Leads and the Closeups: More on Structures


Ricketson has effectively summarized the best principles for journalists. Although his choice of example features is a little bit hazy for me, I like certain portions of the book.   A feature writer must learn how to:

Generate fresh ideas
Organise time efficiently
Gather factual and personal information
Sift and sort raw material
find the best way to tell the story
Write the story
Edit and proofread the work
Work with Editors

Leads and Closeups are as important if not more than the body of the feature. Ricketson has dedicated almost a chapter for them. It should be relevant to the theme, not too complicated, attention grabbing. The subject matter must deliver what is promised otherwise readers will feel betrayed and your credibility and livelihood is at the stack.

LEADS

SUMMARY LEAD
A good summary lead is effective as it captures a key element in one enticing paragraph and hard to write for the same reason.

SUSPENSE LEAD
The suspense in features is to play with readers expectations and withholding information to entice them to keep reading.

DESCRIPTIVE LEAD
Describing a scene  is the most novelistic way of drawing the reader in.
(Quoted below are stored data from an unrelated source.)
(** * Mean-field theory of LIF networks: Siegert rate, transfer function,
      network response

    A shallow embedding of the numerical core of [lif_meanfield_tools]
    ([aux_calcs.py] and [lif/exp.py]) and the properties its specification
    states about it.

    Conventions of the embedding.
    - A Python/NumPy float is a real number ([R]); the formulas are the
      exact real-arithmetic reading of the floating-point code (no rounding,
      no overflow, no NaN).  Where double precision changes the kind of a
      value (an exponential that underflows to 0.0 or overflows to inf, a
      sum [1 + erf] that cancels to 0.0, the nan of their product), a
      theorem states the bound non-strictly or names the range of arguments
      in which the value keeps its kind.
    - A one-dimensional NumPy array is a [list]; a complex number is a pair
      of reals; an [n x n] matrix is its entry function on indices below [n].
    - A Python exception is the [Raise] branch of the [result] type; the
      [warnings.warn] channel is an explicit log.
    - The special functions [erf], [erfcx] and [dawsn] and the inverse
      [numpy.linalg.inv] are defined by their mathematical meaning; the
      numerical routines of SciPy and mpmath ([zetac], [roots_legendre],
      [quad], [pcfu], [eig]) are parameters of the sections that use them.
    - A definition is the body of the Python function of the same name; the
      decorators of [utils.py] that wrap some of them (the parameter checks
      [_check_positive_params] and [_check_k_in_fast_synaptic_regime]) run
      before the body and are not part of it. *)

From Stdlib Require Import Reals Lra Lia List Bool Arith Permutation.
From Stdlib Require Import ClassicalEpsilon.
Import ListNotations.
Open Scope R_scope.

(* ================================================================== *)
(** * Part I: the embedding *)
(* ================================================================== *)

(** ** Exceptions and results *)

(** The exceptions the modelled code raises.  The convergence failure of the
    quadrature-order search carries the two values its message is formatted
    from: [f'Failed to converge after {maxiter} iterations. Last relative
    error {rel_error}.'] *)
Inductive exn : Type :=
| RuntimeError_convergence (maxiter : nat) (rel_error : R)
| RuntimeError_shape
| AssertionError
| UnboundLocalError
| TypeError
| ValueError
| ZeroDivisionError
| LinAlgError.

Inductive result (A : Type) : Type :=
| Ok (a : A)
| Raise (e : exn).
Arguments Ok {A} a.
Arguments Raise {A} e.

Definition bind {A B : Type} (c : result A) (k : A -> result B) : result B :=
  match c with
  | Ok a => k a
  | Raise e => Raise e
  end.

Notation "x <- c ;; k" := (bind c (fun x => k))
  (at level 61, c at next level, right associativity).

(** [assert cond] *)
Definition py_assert (cond : bool) : result unit :=
  if cond then Ok tt else Raise AssertionError.

(** What a function returns when it converts a one-element array back to a
    Python scalar ([nu.item(0)]) and returns the array itself otherwise. *)
Inductive pyval : Type :=
| PyFloat (x : R)
| NdArray (l : list R).
(** One step on (key, position) lanes: a lane whose mask bit is set takes
    the larger of its key and the key of the other vector, a lane whose
    bit is clear the smaller; it keeps its position when the key it took
    equals its own, and takes the other position otherwise. *)
Definition cmp_merge (v v' : list (Z * Z)) (mask : list bool) : list (Z * Z) :=
  zip_with (λ (m : bool) (p : (Z * Z) * (Z * Z)),
              let '((k, i), (k', i')) := p in
              let tmp := if m then Z.max k' k else Z.min k' k in
              (tmp, if decide (tmp = k) then i else i'))
           mask (zip v v').

(** The masks 0xAA, 0xCC and 0xF0, lane 0 first. *)
Definition mask_0xAA : list bool :=
  [false; true; false; true; false; true; false; true].

Definition mask_0xCC : list bool :=
  [false; false; true; true; false; false; true; true].

Definition mask_0xF0 : list bool :=
  [false; false; false; false; true; true; true; true].

(** The lane permutations of the network, lane 0 first: neighbours
    swapped, each half reversed, the whole reversed, pairs swapped. *)
Definition SHUFFLE_1_1_1_1 : list nat := [1; 0; 3; 2; 5; 4; 7; 6]%nat.

Definition NETWORK_64BIT_1 : list nat := [3; 2; 1; 0; 7; 6; 5; 4]%nat.

Definition NETWORK_64BIT_2 : list nat := [7; 6; 5; 4; 3; 2; 1; 0]%nat.

Definition NETWORK_64BIT_3 : list nat := [2; 3; 0; 1; 6; 7; 4; 5]%nat.

Definition sort_zmm_64bit (v : list (Z * Z)) : list (Z * Z) :=
  let v := cmp_merge v (permutexvar SHUFFLE_1_1_1_1 v) mask_0xAA in
  let v := cmp_merge v (permutexvar NETWORK_64BIT_1 v) mask_0xCC in
  let v := cmp_merge v (permutexvar SHUFFLE_1_1_1_1 v) mask_0xAA in
  let v := cmp_merge v (permutexvar NETWORK_64BIT_2 v) mask_0xF0 in
  let v := cmp_merge v (permutexvar NETWORK_64BIT_3 v) mask_0xCC in
  cmp_merge v (permutexvar SHUFFLE_1_1_1_1 v) mask_0xAA.

(** Columns of more than eight identifiers take other paths in NumPy
    (several registers merged, then partitioning), which are not modelled:
    this function sorts them by insertion and nothing is drawn from it
    there. *)
Definition argsort_avx512 (a : list Z) : list nat :=
  if decide (length a ≤ 8)%nat then
    let lanes := zip a (Z.of_nat <$> seq 0 (length a))
                 ++ replicate (8 - length a) (INT64_MAX, UINT64_MAX) in
    Z.to_nat <$> (take (length a) (sort_zmm_64bit lanes)).*2
  else argsort_stable a.

(** ** The generator *)

(** [data_files] maps a split name to one path or to a list of paths. *)
Inductive Files : Type :=
| FilesStr (s : string)
| FilesList (l : list string).

Record Config : Type := {
  name : string;
  data_files : option (list (string * Files));
}.

Record SplitGenerator : Type := {
  split_name : string;
  gen_kwargs_files : list string;
}.

(** The file system the builder reads, and the HDF5 handles now open
    (innermost first). *)
Record World : Type := {
  files : gmap string H5File;
  handles : list string;
}.

(** [h5py.File(file_path, "r")] on entering the [with] block. *)
Definition h5py_File (w : World) (file_path : string) : result (H5File * World) :=
  match files w !! file_path with
  | None => inl (FileNotFoundError file_path)
  | Some data =>
      inr (data, {| files := files w; handles := file_path :: handles w |})
  end.

(** Leaving the [with] block closes the handle it opened. *)
Definition h5py_close (w : World) : World :=
  {| files := files w; handles := tail (handles w) |}.

Abbreviation Example_dict := (gmap string Value).

(** What a generator did: the pairs it yielded, in order, and the exception
    that ended it, if one did. *)
Record Run : Type := {
  emitted : list (string * Example_dict);
  raised : option Exn;
}.

Section generate.
Variable argsort : list Z → list nat.

(** Lines 142-143: the index over one identifier column. *)
Definition build_index (ids : option (list Z)) : result (list nat * list Z) :=
  match ids with
  | None => inl (KeyError "object_id")
  | Some a =>
      let sort_index := argsort a in
      sorted_ids ←ᵣ fancy_index a sort_index;
      inr (sort_index, sorted_ids)
  end.
(** X8: on a channel of the instrument, with the run state reported as STOP
    when raw mode is on, a preamble that decodes and a data reply of
    well-formed tokens, the capture sends the set-up in order and returns the
    dictionary with the samples under ['y'] and, under ['x'], as many times
    built from the preamble's x-origin and x-increment; the preamble's point
    count plays no part. *)
Theorem capture_composes (self : PYDHO800) (fuel : nat) (channel : Z)
    (resppre respdata : string) (p : preamble) (fs : list float)
    (lg : list sent) (rest : list (option string)) :
  0 <= channel < _nchannels self ->
  parse_preamble resppre = Return p ->
  stands_for (Py.split "," respdata) fs ->
  (length (Py.split "," respdata) <= fuel)%nat ->
  _query_waveform self fuel (Channel channel)
    {| log := lg;
       replies := gate_replies self ++ Some resppre :: Some respdata :: rest |} =
  (Return (Some ({[ "x" := map Py.PFloat
                             (build_x_axis (_use_numpy self) (length fs)
                                (xorigin p) (xinc p));
                    "y" := map Py.PFloat fs ]} : trace)),
   {| log := lg ++ gate_log self ++ capture_exchange self channel;
      replies := rest |}).
Proof.
  intros Hch Hpre Hts Hfuel.
  assert (Htrace : decode_trace self fuel resppre respdata =
            Return ({[ "x" := map Py.PFloat
                                (build_x_axis (_use_numpy self) (length fs)
                                   (xorigin p) (xinc p));
                       "y" := map Py.PFloat fs ]} : trace)).
  { unfold decode_trace, decode_samples. rewrite Hpre.
    rewrite (decode_loop_stands_for _ _ _ Hts Hfuel).
    cbn [and_then]. rewrite length_map. reflexivity. }
  cbn [_query_waveform]. unfold _query_waveform_channel.
  rewrite (channel_in_range _ _ Hch).
  unfold gate_replies, gate_log, capture_exchange, mode_commands.
  unfold bind at 1.
  destruct (_rawMode self).
  - erewrite bind_Return; [|vm_compute; reflexivity].
    rewrite exchange_result, Htrace.
    unfold ret. rewrite <- !app_assoc. reflexivity.
  - erewrite bind_Return; [|vm_compute; reflexivity].
    rewrite exchange_result, Htrace.
    unfold ret. rewrite <- !app_assoc. reflexivity.
Qed.

(** X8 at work: a raw-mode capture of channel 3 on the numpy path. *)
Lemma capture_composes_witness :
  _query_waveform
    {| _rawMode := true; _samplePoints := 1000; _use_numpy := true;
       _nchannels := 4 |}
    3 (Channel 3)
    {| log := [];
       replies := gate_replies
                    {| _rawMode := true; _samplePoints := 1000;
                       _use_numpy := true; _nchannels := 4 |}
                  ++ Some "2,2,3,1,0.5,10,0,1,0,0" :: Some "1,2,4" :: [None] |} =
  (Return (Some ({[ "x" := map Py.PFloat
                             (build_x_axis true
                                (length [1%float; 2%float; 4%float])
                                10%float 0.5%float);
                    "y" := map Py.PFloat [1%float; 2%float; 4%float] ]} : trace)),
   {| log := [] ++ gate_log
                    {| _rawMode := true; _samplePoints := 1000;
                       _use_numpy := true; _nchannels := 4 |}
                ++ capture_exchange
                     {| _rawMode := true; _samplePoints := 1000;
                        _use_numpy := true; _nchannels := 4 |} 3;
      replies := [None] |}).
Proof.
  refine (capture_composes
            {| _rawMode := true; _samplePoints := 1000; _use_numpy := true;
               _nchannels := 4 |}
            3 3 "2,2,3,1,0.5,10,0,1,0,0" "1,2,4"
            {| format := 2; data_type := 2; points := 3; avgcount := 1;
               xinc := 0.5%float; xorigin := 10%float; xref := 0%float;
               yinc := 1%float; yorigin := 0%float; yref := 0%float |}
            [1%float; 2%float; 4%float] [] [None] _ _ _ _).
  - cbn. lia.
  - vm_compute. reflexivity.
  - change (Py.split "," "1,2,4") with ["1"; "2"; "4"].
    repeat (apply stands_clean; [split; [cbn; lia | vm_compute; reflexivity]|]).
    apply stands_nil.
  - cbn. lia.
Defined.
Definition DEMO_RESPONSES : list string :=
  [ "Hello! I'm Allma AI, a RAG-powered assistant. This is a demo mode showcasing the application's capabilities. In production, I connect to local LLMs via Ollama for private, offline AI conversations.";
    "Great question! This application uses **Retrieval-Augmented Generation (RAG)** to enhance AI responses with your own documents. Key features:

- 🔒 **Privacy-first**: All processing happens locally
- 📚 **Document ingestion**: Upload PDFs, docs, and text files
- 🧠 **Vector search**: ChromaDB for semantic retrieval
- ⚡ **Fast inference**: Ollama with optimized models";
    "The tech stack includes:

**Frontend:**
- React 18 + Vite
- TailwindCSS
- Responsive design

**Backend:**
- FastAPI (Python)
- ChromaDB vector store
- Ollama LLM integration

**Deployment:**
- Docker & Kubernetes ready
- CI/CD with GitHub Actions";
    "I can help with various tasks:

1. **Code assistance** - Explain, debug, and generate code
2. **Document Q&A** - Answer questions about uploaded documents
3. **Research** - Summarize and analyze information
4. **Writing** - Draft emails, reports, and content

What would you like to explore?";
    "This demo showcases the UI and interaction patterns. In the full version:

- Connect to **Ollama** for local LLM inference
- Use **Groq API** for cloud-based fast inference
- Ingest documents for **RAG-powered** responses
- Maintain **conversation history** with context" ].

Definition DEMO_MODELS (E : env) : list value :=
  [ VObj [("name", VStr "deepseek-r1:latest"); ("size", VNum (inject_Z 5200000000));
          ("modified_at", VStr (loaded_at E))];
    VObj [("name", VStr "gemma2:9b"); ("size", VNum (inject_Z 5400000000));
          ("modified_at", VStr (loaded_at E))];
    VObj [("name", VStr "llama3.2:latest"); ("size", VNum (inject_Z 4700000000));
          ("modified_at", VStr (loaded_at E))];
    VObj [("name", VStr "nomic-embed-text:latest"); ("size", VNum (inject_Z 274000000));
          ("modified_at", VStr (loaded_at E))] ].

Definition DEMO_DOCUMENTS (E : env) : list value :=
  [ VObj [("id", VStr "1"); ("filename", VStr "project_documentation.pdf");
          ("chunk_count", VNum (inject_Z 45)); ("created_at", VStr (loaded_at E))];
    VObj [("id", VStr "2"); ("filename", VStr "api_reference.md");
          ("chunk_count", VNum (inject_Z 23)); ("created_at", VStr (loaded_at E))];
    VObj [("id", VStr "3"); ("filename", VStr "user_guide.docx");
          ("chunk_count", VNum (inject_Z 67)); ("created_at", VStr (loaded_at E))] ].

(** The synthetic source attached when RAG was asked for. *)
Definition demo_source : value :=
  VObj [("document", VStr "demo_doc.pdf"); ("relevance", VNum (95 # 100));
        ("snippet", VStr "Sample relevant content...")].

(** The counter is a JavaScript number; it is exact, and [responseIndex++]
    adds one, for every count a session can reach (below 2^53). *)
Definition sendMessage (message : string) (options : ChatOptions) : M Message :=
  i <- gets responseIndex ;;
  let response :=
    index_string DEMO_RESPONSES (i mod N.of_nat (length DEMO_RESPONSES))%N in
  modify (set_responseIndex (i + 1)%N) ;;;
  now <- Date_now ;;
  ret (mkMessage
         (VStr ("demo-" ++ dec now))
         (js_or (conversationId options) (VStr "demo-conversation"))
         response
         (VStr "demo-mode")
         (if truthy (useRag options) then VArr [demo_source] else VArr [])
         (VObj [("prompt_tokens", VNum (inject_Z 50));
                ("completion_tokens", VNum (inject_Z 150))])
         (VBool true)).

Definition getModels : M value :=
  fun E w =>
    (Resolved (VObj [("models", VArr (DEMO_MODELS E));
                     ("current_model", VStr "deepseek-r1:latest")]), w).

Definition getDocuments : M value :=
  fun E w =>
    (Resolved (VObj [("documents", VArr (DEMO_DOCUMENTS E));
                     ("total", VNum (inject_Z (Z.of_nat (length (DEMO_DOCUMENTS E)))))]), w).

Definition checkHealth : M value :=
  ret (VObj [("status", VStr "demo");
             ("version", VStr "2.0.0-demo");
             ("services",
              VArr [VObj [("name", VStr "frontend"); ("status", VStr "healthy")];
                    VObj [("name", VStr "demo-mode"); ("status", VStr "active")]]);
             ("message",
              VStr "Running in demo mode - connect backend for full functionality")]).

End DemoApiService.

(* ================================================================== *)
(** ** Client facade: [ApiService] *)

(** Callbacks of a streaming call; [None] is a callback left out, which
    [cb?.(x)] skips. *)
Record StreamCallbacks : Type := mkCallbacks {
  onToken : option (string -> M unit);
  onComplete : option (string -> M unit);
  onError : option (exn -> M unit)
}.

Definition call_opt {A} (cb : option (A -> M unit)) (x : A) : M unit :=
  match cb with
  | Some f => f x
  | None => ret tt
  end.
(** * Substack2Markdown: the discovery, extraction and archive pipeline

    A shallow embedding of [substack_scraper.py].  A Python [str] is a Rocq
    string whose characters are the code points below 256; the file system
    is a finite map from paths to file contents; the libraries the script
    calls ([requests], [BeautifulSoup], [ElementTree], [html2text],
    [markdown]) are a record of functions the pipeline is parameterised
    by. *)

From Stdlib Require Import Ascii ZArith.
From stdpp Require Import base strings list gmap.

#[local] Set Warnings "-register-all".

(** ** Python [str] operations *)

Module Str.

(** [s.startswith(p)] *)
Fixpoint startswith (p s : string) : bool :=
  match p, s with
  | EmptyString, _ => true
  | String a p', String b s' => Ascii.eqb a b && startswith p' s'
  | String _ _, EmptyString => false
  end.

(** [k in u] on strings: [k] occurs in [u] as a contiguous substring. *)
Fixpoint contains (k u : string) : bool :=
  startswith k u ||
  match u with
  | EmptyString => false
  | String _ u' => contains k u'
  end.

(** [s.split(c)] for a one-character separator: never empty. *)
Fixpoint split (c : ascii) (s : string) : list string :=
  match s with
  | EmptyString => [EmptyString]
  | String a s' =>
      if Ascii.eqb a c then EmptyString :: split c s'
      else match split c s' with
           | h :: t => String a h :: t
           | [] => [String a EmptyString]
           end
  end.

(** [i = s.find(c)] together with the slices [s[:i]] and [s[i+1:]];
    [None] when [find] returns -1. *)
Fixpoint partition (c : ascii) (s : string) : option (string * string) :=
  match s with
  | EmptyString => None
  | String a s' =>
      if Ascii.eqb a c then Some (EmptyString, s')
      else match partition c s' with
           | Some (l, r) => Some (String a l, r)
           | None => None
           end
  end.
It is engaging and it attracts literary talents. weather can be used effectively so are the scenic details.

ANECDOTAL LEAD
Where a descriptive lead paints a scene anecdotal lead tells a mini story. Two leads may cross over, but the emphasis differs for each lead.

SURPRIZE LEAD
Surprise lead may be shocker or teaser.


CLOSEUPS

The task of ending is to help the reader remember the story so finishing a story well is important. However don't save your best material for the ending. That should have been used in the body of the story. If you have a strong anecdote, keep it in the lead. Remember it is journalism, not a novel.
Ricketson categorizes the endings in four main groups:

ROUNDING UP OR ROUNDING OFF 
Works with summarizing and restating the features theme in an appetizing way. A final quote from a key person may achieve this or alternatively  a witty line to round off the piece.

CIRCLING BACK ENDING
Returning the idea or scene is a way of unifying a piece and is commonly used.

LOOKING AHEAD
Cast your gaze forward, but in a way that also circles back to the theme running through the piece.

SPREADING OUT
At the end broaden the focus  and give the reader a  glimpse of new terrain.